友香は小さい頃、足利と会っていた。というのも、彼女の母親も警察官であり、神奈川県警に所属していた。その縁で、友香は幼い頃に足利と面識があったのである。
「いやぁホント大きくなったなぁ」
「ええ、だって私、今年で中学二年生になったんだもの」
「そうかそうか!時間の流れっていうのは早いもんだなぁ……」
嬉しそうにクルリと回って見せる友香と、ウンウンと頷く足利。
それを見て、小さくため息をつく清花。捜査中にも関わらず、和気あいあいとした二人に呆れた彼女は、捜査に戻ろうとした。

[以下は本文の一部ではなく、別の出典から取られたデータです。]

(* ===== verification/CmsAuth.v ===== *)
(** * Authentication by CMS messages

    [src/auth/cms_auth.rs] (RFC 8295): a SignedData is taken apart field by
    field, its signer is looked up, checked against the trust anchors, and
    its signature verified over the content or over the signed attributes;
    answers are encrypted to the signer.  ASN.1 structures, hash functions
    and encryption are [CmsLib]; the text of a decoder's error stands for
    either of its renderings. *)
From S2P Require Import Prelude Words Text Errors X509 Der DerReader Transfer FailureTracker BasicOtp Ocsp Revocation.
Open Scope Z_scope.

Record CmsVerificationResult : Type := MkCms {
  signer_cert_der : bytes;
  signer_subject_dn : string;
  payload : bytes;
  signature_algorithm : string
}.

Inductive SupportedContentEncryption : Type := Aes256Gcm | Aes128Gcm | Aes256Cbc | Aes128Cbc.
#[export] Instance SupportedContentEncryption_eq_dec : EqDecision SupportedContentEncryption.
Proof. solve_decision. Defined.

Definition validate_content_encryption (alg : string) : outcome SupportedContentEncryption KipukaError :=
  let a := to_ascii_lowercase alg in
  let named s := String.eqb a s in
  if named "aes-256-gcm" || named "aes256gcm" || named "2.16.840.1.101.3.4.1.46" then Ok Aes256Gcm
  else if named "aes-128-gcm" || named "aes128gcm" || named "2.16.840.1.101.3.4.1.6" then Ok Aes128Gcm
  else if named "aes-256-cbc" || named "aes256cbc" || named "2.16.840.1.101.3.4.1.42" then Ok Aes256Cbc
  else if named "aes-128-cbc" || named "aes128cbc" || named "2.16.840.1.101.3.4.1.2" then Ok Aes128Cbc
  else Err (EBadRequest ("unsupported content encryption algorithm: " +:+ alg)).

(** The fields of a SignerInfo, most of them undecoded. *)
Record SignerInfo : Type := MkSignerInfo {
  sid : bytes;
  si_digest_algorithm : bytes;
  signed_attrs : option bytes;
  si_signature_algorithm : bytes;
  si_signature : bytes
}.

Class CmsLib `{CrlLib} `{Decoder} : Type := {
  signer_info_from_der : bytes -> SignerInfo + string;
  (** IssuerAndSerialNumber *)
  issuer_and_serial : bytes -> (bytes * Serial) + string;
  decode_octet_string : Dec -> (bytes * Dec) + string;
  spki_verify_signature : bytes -> bytes -> bytes -> bytes -> unit + string;
  (** the algorithm of a key type and a hash *)
  signing_algorithm_of : oid -> string -> option bytes;
  sha256 : bytes -> bytes;
  sha384 : bytes -> bytes;
  sha512 : bytes -> bytes;
  oid_debug : oid -> string;
  (** the random inputs of encryption *)
  EncCoins : Type;
  (** OpenSSL: cipher, content, recipient *)
  cms_encrypt : EncCoins -> string -> bytes -> bytes -> bytes + string;
  create_enveloped_data : EncCoins -> oid -> bytes -> bytes -> bytes + string;
  ID_AES256_CBC : oid;
  ID_AES128_CBC : oid;
  ID_SHA256 : oid;
  ID_SHA384 : oid;
  ID_SHA512 : oid;
  ID_SHA1 : oid;
  PKCS9_MESSAGE_DIGEST : oid
}.

Section CmsAuth.
Context `{HL : X509Lib} `{HC : CmsOids} `{HE : Encoder} `{HD : Decoder} `{HO : !OcspLib} `{HR : !CrlLib}
  `{HM : !CmsLib}.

そのとき、デバイスの通知音が鳴った。音とともに通知画面が表示される。清花が画面を更新し、通知を確認する。
病院に行った刑事から報告だった。
護送車に乗っていた警察官から、聴取ができたようだった。そのやり取りを録音した音声ファイルも添付されていた。
友香はそれに興味を持った。
「清花、それなに?」
「これですか?これは、電脳資料室というシステムです」
何も特別なことはないといった様子で、清花が答える。
しかし、友香にしてみれば聞いたことのない名称だった。
「電脳資料室?」
「ああ、特殊なサーバー内に捜査資料を作成して、刑事同士で共有を図るシステムだってよ」
仕組みはよくわかんないがな、と清花の隣にいた足利が笑いつつ、解説した。
「それ大丈夫なの?」
大丈夫なの、とは友香の言葉である。
彼女はデータの流出を懸念したようだった。
その意図を理解した上で、清花は問題ないと答える。
「捜査に用いられるこのサーバーは、警察省が内務省と共同開発したシステムです。運用も、警察省の専門チームがリアルタイムで観測していますから問題無いかと」
警察省ーー
先程シンから聴いた話を思い出し、眉をひそめる友香。
そして彼女はもうひとつの省、内務省に思い当たる節があった。
「内務省って確か、民間企業と提携して他国からのサイバー攻撃の対処や、国内ネットワークの監視もしてたかしら?」
「ええ、ですからネット管理においては国内最先端の技術を擁しています」
「なるほど、それなら安心かもしれないわね」
微妙な表情で頷く友香。
口ではこう言いつつも、あまり信頼はしていない様子だった。
その間にも、聴き込みに向かった刑事たちから、続々と報告が上がっていた。